On 7/16/2014 5:59 AM, Johannes Pfau wrote:
And how do you implement this with a wrapper? This is common in C/C++:

struct Timer
{
     uint control;
     uint data;
}

enum timerA = (Volatile!Timer)* = cast()oxDEADBEAF;

timerA.control |= 0b1;

  auto timerA = VolatileStruct!Timer(0xDEADBEAF);
  timerA.control |= 1;

i.e. with introspection, the template can automatically generate the getters/setters and operator overloads.


The more I think about it the more corner cases appear. After all
implementing this in the library is much more complex than a type
qualifier. Some of the complexity is already implemented (alias
this, ...) so there's less changes in DMD. But any bug in alias this,
templates, etc will immediately leak into Volatile!T.

It's true that VolatileStruct will be more complex than the average template. But it's quite doable, and the user won't see that complexity.


The point is it is not perfectly safe. There is no definition, and
certainly no portable definition, as to how many read/write cycles
such an operation entails. That's what I meant, and DIP62 says pretty
much said the same thing. Please allow me to quote:

In cases where you use |= the exact number of accesses usually does not
matter. What matters is that there's at least one access and that it's
not reordered with other reads/writes to volatile.

I understand, but the pedantic in me notes the word "usually".


For example |= is used on control registers. But I don't care if I
read/set the bit twice or once, I just doesn't matter.

I understand that it usually does not matter. But sometimes it does. It should be under user control rather than "whatever the compiler does" which can change with optimization settings. C compiler semantics for volatile are "implementation defined", which pretty much means "random".


And what does peek/poke guarantee in that case?

It guarantees semantics for (A op= B) to be (A = A op B).


One important point is that this must be as effective as
c+volatile (in terms of code size and execution cycles). This is an
important aspect for embedded programming

I fully agree.


and it'll take ages and many
language changes to make a type wrapper as efficient.

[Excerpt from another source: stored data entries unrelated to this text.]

(** A directory that leaves the tree: only its [MOVED_FROM] is seen. *)
Lemma tracks_move_out root T T' s w d q n lq c s1 w1 s' w' :
  tracks root T s →
  T !! d = Some (q, n) → has_path T root q lq → c ≠ 0 →
  (∀ e x, T' !! e = Some x ↔ T !! e = Some x ∧ ∀ l, has_path T root e l → ¬ (lq ++ [n]) `prefix_of` l) →
  handle_record q (dir_mask IN_MOVED_FROM) c n s w = (s1, w1) →
  flush_pending_moves iter s1 w1 = (s', w') →
  tracks root T' s'.
Proof.
  intros Ht Hd Hq Hc HT' H1 Hflush. pose proof (tr_tree _ _ _ Ht) as Hwf. pose proof (tr_paths _ _ _ Ht) as (M & HM & HMp).
  assert (has_path T root d (lq ++ [n])) as Hdp by by eapply has_path_child.
  pose proof (has_path_ok T root Hwf _ _ Hdp) as Hok. assert (seg_ok n) as Hn by by eapply wf_names.
  unfold handle_record, handle_entry in H1. rewrite (tracks_lookup _ _ _ _ _ Ht Hq) in H1. eval_bits H1.
  rewrite decide_True, join_relative_path in H1 by (done || (by destruct Hn) || by apply Forall_app in Hok as [? _]). injection H1 as <- <-.
  apply flush_moves_spec in Hflush as (Hwd & Hr & _ & Hmv & _). cbn [wd_paths_ set_moves recursive_ pending_moves_] in *.
  assert (∀ i l, M !! i = Some l → outside_moves (map_to_list (<[c:={| mv_path := path_str (lq ++ [n]); mv_is_dir := true |}]> (pending_moves_ s))) (i, path_str l)
    ↔ ¬ (lq ++ [n]) `prefix_of` l) as Hout.
  { intros i l Hl. apply HMp in Hl. pose proof (has_path_ok T root Hwf _ _ Hl) as Hlok.
    rewrite <- same_or_child_prefix by (done || by destruct lq). rewrite not_true_iff_false. unfold outside_moves.
    rewrite Forall_forall. split.
    - intros Hall. apply (Hall (c, mkMove (path_str (lq ++ [n])) true)); [|done]. apply elem_of_map_to_list. by rewrite lookup_insert_eq.
    - intros Hf [c' m] [[<- <-]|[Hne Hin]]%elem_of_map_to_list%lookup_insert_Some Hdir; [done|].
      simpl in *. by rewrite (map_Forall_lookup_1 _ _ _ _ (tr_moves _ _ _ Ht) Hin) in Hdir. }
  set (M' := filter (λ e, ¬ (lq ++ [n]) `prefix_of` e.2) M).
  destruct (sub_tree T root Hwf T' M M') as [Hwf' HM'].
  - intros e x Hx. by apply HT' in Hx as [? _].
  - done.
  - intros e l [? _]%map_lookup_filter_Some. done.
  - intros e l He. induction He as [|e q0 n0 l He Hq0 [l0 IH]].
    + exists []. apply map_lookup_filter_Some. split; [apply HMp; constructor|]. simpl. intros Hp%prefix_nil_inv. by destruct lq.
    + apply HT' in He as [He Hno]. apply map_lookup_filter_Some in IH as [IH _]. apply HMp in IH.
      assert (has_path T root e (l0 ++ [n0])) as Hp by by eapply has_path_child.
      exists (l0 ++ [n0]). apply map_lookup_filter_Some. split; [by apply HMp|]. by apply Hno.
  - intros e q0 n0 He [l [Hl Hno]%map_lookup_filter_Some]. apply HMp in Hl. simpl in Hno. split.
    + apply HT'. split; [done|]. intros l' Hl'. by rewrite (has_path_det T root Hwf e l' l).
    + inversion Hl as [|d0 q1 n1 l0 Hx Hy]; subst; [by rewrite (wf_root _ _ Hwf) in He|]. rewrite He in Hx. simplify_eq.
      exists l0. apply map_lookup_filter_Some. split; [by apply HMp|]. simpl. intros Hp. apply Hno. by apply prefix_app_r.
  - constructor; [done|by rewrite Hr; apply Ht| |by rewrite Hmv]. exists M'. split; [|done]. rewrite Hwd, HM. unfold M'.
    apply map_eq. intros i. apply option_eq. intros x. rewrite map_lookup_filter_Some, !lookup_fmap_Some.
    setoid_rewrite map_lookup_filter_Some. simpl. split.
    + intros [(l & <- & Hl) Ho]. exists l. split; [done|]. split; [done|]. by apply (Hout i).
    + intros (l & <- & Hl & Ho). split; [by exists l|]. by apply Hout.
Qed.
(** One delivery wakes everybody who waits for that signal at that moment, each on its own loop,
    and nobody is left waiting for it; waiters of other signals are not touched, and a second
    delivery finds no one. *)
Theorem deliver_wakes_all sig m w :
  manager_ok m →
  let '(m', w') := manager_deliver sig m w in
  manager_ok m' ∧ has_waiters_sig sig m' = false ∧ (∀ sig', sig' ≠ sig → m' !! sig' = m !! sig') ∧
  (∀ e, e ∈ default [] (m !! sig) → we_handle e ≠ null_handle → we_loop e ≠ 0%nat →
     rt_live (we_loop e) (we_handle e) w = true → rt_queued (we_loop e) (we_handle e) w' = true) ∧
  (∀ w2, manager_deliver sig m' w2 = (m', w2)).
Proof.
  intros Hm. destruct (manager_take_spec sig m Hm) as [Hl Hd]. unfold manager_deliver.
  destruct (manager_take sig m) as [l m'] eqn:Ht. simpl in *. subst l m'.
  assert (manager_ok (delete sig m)) as Hm' by by apply map_Forall_delete.
  split_and!.
  - done.
  - rewrite has_waiters_sig_spec by done. by rewrite lookup_delete_eq.
  - intros sig' Hne. by rewrite lookup_delete_ne.
  - intros e Hin Hh Hlp Hlive. by apply wake_entries_queued.
  - intros w2. unfold manager_take. by rewrite lookup_delete_eq.
Qed.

This is unduly pessimistic.


If it's even possible at all.

I see no reason to quit before we start.


That is not what I'm saying at all. Please do not conflate
disagreement about the best way to achieve a goal with disagreement
about the goal.

So you do think peek/poke is a better solution than DIP62? Then you
have to explain this. All arguments so far have been it's too
complex in the compiler implementation, but never that peek/poke is a
better way to achieve that goal of accessing volatile memory.

In the end it's a judgement call between complexity and more
convenience for embedded programming and it's absolutely your decision.
But as long as I'm not convinced that peek/poke is a _better_ solution
I'll think that embedded programming is not important enough for you to
implement the _best_ solution, as it causes some implementation
complexity. And this in the end means it's of lower priority to you
than keeping some complexity out of the compiler.

I think it unfair to impute motives when I've specifically said otherwise.


I understand that you and others put a lot of work into DIP62. As I
said before, it's a very nice example of a well-done DIP.


That's not the point.

I think it is fair to acknowledge the good work you've done.


If I were convinced there's a better solution,
I'd be glad to accept it. But I'm not convinced at all, the only
argument against DIP62 so far was complexity.

Complexity is not a minor issue. Complexity means time and bugs. I am all too familiar with how volatile in C++ has been costly in a lot of effort, bugs, specification, and code that had no use for volatile, yet had to account for it.

BTW, testing of "volatile" behavior in the compiler is problematic as there just doesn't seem to be a reasonable way to do it. This engenders a regular risk of compiler breakage, and shows up to the end user as erratic behavior and lots of cursing at the compiler vendor.